# Your objective:
Go through the records and report each line holding the string "that".
[Records for the task — start]
(** * dotconfig: configuration directory and file lookup

    A shallow embedding of the Go package [dotconfig] (functions [Dir] and
    [File], their candidate generators and the name normalizer), together
    with the properties the specification states about them.

    Go strings are byte strings: they are modelled by [string].  The
    package-level function variables [xdgConfigHome], [userHomeDir],
    [dirExists] and [checkFile] are the only effects of the package; a
    program is a finite tree of calls to them and to the [yield] callback
    of a range-over-func iterator. *)

From Stdlib Require Import String Ascii List Bool Arith Lia.
From ExtLib Require Import Structures.Monad.
Import ListNotations.
Import MonadNotation.
Local Open Scope list_scope.
Local Open Scope string_scope.
Local Open Scope monad_scope.

(** The file has two parts: the definitions (the model of the package and
    the vocabulary of its properties), then the lemmas and theorems. *)

(* ===================================================================== *)
(** ** The part of Go's [path/filepath] the package calls (Unix flavour)  *)
(* ===================================================================== *)

Module filepath.

(** [os.IsPathSeparator] on Unix. *)
Definition isSep (c : ascii) : bool := Ascii.eqb c "/"%char.

(** [strings.Split(s, "/")]: the components between separators; never
    the empty list. *)
Fixpoint splitSep (s : string) : list string :=
  match s with
  | EmptyString => [EmptyString]
  | String c r =>
      if isSep c then EmptyString :: splitSep r
      else match splitSep r with
           | e :: es => String c e :: es
           | [] => [String c EmptyString]
           end
  end.

(** [strings.Join(l, "/")]. *)
Fixpoint joinSep (l : list string) : string :=
  match l with
  | [] => ""
  | [e] => e
  | e :: es => e ++ String "/"%char (joinSep es)
  end.

(** One round of the loop of [Clean], on a whole path element.  [out] is
    the output buffer as a stack of elements, last written first.  A ".."
    element removes the last written element when there is one that is
    not itself a kept ".." (the [out.w > dotdot] test); otherwise it is
    kept on a relative path and dropped on a rooted one. *)
Definition cleanStep (rooted : bool) (out : list string) (e : string)
  : list string :=
  if (e =? "") || (e =? ".") then out
  else if e =? ".." then
    match out with
    | top :: rest =>
        if top =? ".." then (if rooted then out else e :: out) else rest
    | [] => if rooted then out else [e]
    end
  else e :: out.

Definition isRooted (path : string) : bool :=
  match path with
  | String c _ => isSep c
  | EmptyString => false
  end.

Definition render (rooted : bool) (out : list string) : string :=
  let body := joinSep (rev out) in
  if rooted then String "/"%char body
  else if body =? "" then "." else body.

(** [filepath.Clean]. *)
Definition Clean (path : string) : string :=
  if path =? "" then "."
  else
    let rooted := isRooted path in
    render rooted (fold_left (cleanStep rooted) (splitSep path) []).

(** [filepath.Join]: leading empty elements are ignored, the rest is
    joined with separators and cleaned; no non-empty element gives "". *)
Fixpoint Join (elem : list string) : string :=
  match elem with
  | [] => ""
  | e :: es => if e =? "" then Join es else Clean (joinSep elem)
  end.

(** Trailing separators removed (first loop of [Base]). *)
Fixpoint stripTrailingSep (s : string) : string :=
  match s with
  | EmptyString => EmptyString
  | String c r =>
      match stripTrailingSep r with
      | EmptyString => if isSep c then EmptyString else String c EmptyString
      | r' => String c r'
      end
  end.

(** [filepath.Base]: the last element of the path; "." for the empty
    path and "/" for a path of separators only. *)
Definition Base (path : string) : string :=
  if path =? "" then "."
  else
    let e := last (splitSep (stripTrailingSep path)) "" in
    if e =? "" then "/" else e.

Definition hasSep (s : string) : bool :=
  existsb isSep (list_ascii_of_string s).

(** [filepath.Ext]: the suffix of the last element that starts at its
    last dot; "" when that element has no dot. *)
Fixpoint Ext (path : string) : string :=
  match path with
  | EmptyString => EmptyString
  | String c r =>
      match Ext r with
      | EmptyString =>
          if hasSep r then EmptyString
          else if Ascii.eqb c "."%char then path else EmptyString
      | e => e
      end
  end.

(** The path up to and including its last separator: [path[:i+1]] after
    the loop of [Dir] has moved [i] back to the last separator. *)
Fixpoint dirPrefix (path : string) : string :=
  match path with
  | EmptyString => EmptyString
  | String c r =>
      if hasSep r then String c (dirPrefix r)
      else if isSep c then String c EmptyString
      else EmptyString
  end.

(** [filepath.Dir]: all but the last element of the path, cleaned. *)
Definition Dir (path : string) : string := Clean (dirPrefix path).

End filepath.

(* ===================================================================== *)
(** ** Data model                                                         *)
(* ===================================================================== *)

(** [type fileExists int] with its three constants, in [iota] order. *)
Inductive fileExists : Type :=
| NotExists
| BaseExists
| FileExists.

Definition fileExists_eqb (a b : fileExists) : bool :=
  match a, b with
  | NotExists, NotExists | BaseExists, BaseExists | FileExists, FileExists => true
  | _, _ => false
  end.

(** What the four package-level function variables answer during one
    call: [XDG_CONFIG_HOME], the home directory ([None] when
    [os.UserHomeDir] returns an error), and the two existence
    predicates. *)
Record Env : Type := mkEnv {
  envXdg : string;
  envHome : option string;
  envDirExists : string -> bool;
  envCheckFile : string -> fileExists
}.

(** A program over the package's effects.  [Y] is the type of the values
    handed to [yield]; a program that is not an iterator has
    [Y = Empty_set]. *)
Inductive Prog (Y A : Type) : Type :=
| Ret (a : A)
| XdgConfigHome (k : string -> Prog Y A)
| UserHomeDir (k : option string -> Prog Y A)
| DirExists (dir : string) (k : bool -> Prog Y A)
| CheckFile (name : string) (k : fileExists -> Prog Y A)
| Yield (y : Y) (k : bool -> Prog Y A).

Arguments Ret {Y A} a.
Arguments XdgConfigHome {Y A} k.
Arguments UserHomeDir {Y A} k.
Arguments DirExists {Y A} dir k.
Arguments CheckFile {Y A} name k.
Arguments Yield {Y A} y k.

Fixpoint pbind {Y A B} (p : Prog Y A) (f : A -> Prog Y B) : Prog Y B :=
  match p with
  | Ret a => f a
  | XdgConfigHome k => XdgConfigHome (fun v => pbind (k v) f)
  | UserHomeDir k => UserHomeDir (fun v => pbind (k v) f)
  | DirExists d k => DirExists d (fun v => pbind (k v) f)
  | CheckFile n k => CheckFile n (fun v => pbind (k v) f)
  | Yield y k => Yield y (fun v => pbind (k v) f)
  end.

#[export] Instance Monad_Prog {Y} : Monad (Prog Y) :=
  {| ret := fun _ a => Ret a; bind := fun _ _ p f => pbind p f |}.

Definition xdgConfigHome {Y} : Prog Y string := XdgConfigHome Ret.
Definition userHomeDir {Y} : Prog Y (option string) := UserHomeDir Ret.
Definition dirExists {Y} (dir : string) : Prog Y bool := DirExists dir Ret.
Definition checkFile {Y} (name : string) : Prog Y fileExists := CheckFile name Ret.
Definition yield {Y} (y : Y) : Prog Y bool := Yield y Ret.

(** [iter.Seq[string]]. *)
Definition Seq : Type := Prog string unit.

(** How a [for ... range seq] statement is left: by a [return] in its
    body, by the end of the sequence, or by the runtime panic raised when
    the iterator calls [yield] again after the body has returned. *)
Inductive loopExit (R S : Type) : Type :=
| Returned (r : R)
| Finished (s : S)
| Panicked.

Arguments Returned {R S} r.
Arguments Finished {R S} s.
Arguments Panicked {R S}.

(** What one round of a loop body does: [return r], or fall through to
    the next round with the loop variables [s]. *)
Inductive bodyExit (R S : Type) : Type :=
| Return (r : R)
| Continue (s : S).

Arguments Return {R S} r.
Arguments Continue {R S} s.

(** The rest of an iterator after its [yield] has returned false. *)
Fixpoint drain {Y Y' R S} (seq : Prog Y unit) (r : R) : Prog Y' (loopExit R S) :=
  match seq with
  | Ret _ => Ret (Returned r)
  | XdgConfigHome k => XdgConfigHome (fun v => drain (k v) r)
  | UserHomeDir k => UserHomeDir (fun v => drain (k v) r)
  | DirExists d k => DirExists d (fun v => drain (k v) r)
  | CheckFile n k => CheckFile n (fun v => drain (k v) r)
  | Yield _ _ => Ret Panicked
  end.

(** [for y := range seq { body }]: the body becomes the [yield] callback
    of the iterator; it answers false exactly when it returns. *)
Fixpoint range {Y Y' R S} (seq : Prog Y unit)
    (body : Y -> S -> Prog Y' (bodyExit R S)) (s : S) : Prog Y' (loopExit R S) :=
  match seq with
  | Ret _ => Ret (Finished s)
  | XdgConfigHome k => XdgConfigHome (fun v => range (k v) body s)
  | UserHomeDir k => UserHomeDir (fun v => range (k v) body s)
  | DirExists d k => DirExists d (fun v => range (k v) body s)
  | CheckFile n k => CheckFile n (fun v => range (k v) body s)
  | Yield y k =>
      pbind (body y s) (fun b =>
        match b with
        | Return r => drain (k false) r
        | Continue s' => range (k true) body s'
        end)
  end.

(* ===================================================================== *)
(** ** The package                                                        *)
(* ===================================================================== *)

Import filepath.

(** *** Directory mode *)

(** The iterators take [yield] as their first parameter in Go; here it
    is the [yield] operation of [Prog]. *)
Definition listHome (home app : string) : Seq :=
  ok <- yield (Join [home; "lib"; app]) ;;
  if ok : bool then
    _ <- yield (Join [home; "." ++ app]) ;; ret tt
  else ret tt.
[Records for the task — finish]
# Answer to this problem:
    element removes the last written element when there is one that is
(** [filepath.Ext]: the suffix of the last element that starts at its
    last dot; "" when that element has no dot. *)
    handed to [yield]; a program that is not an iterator has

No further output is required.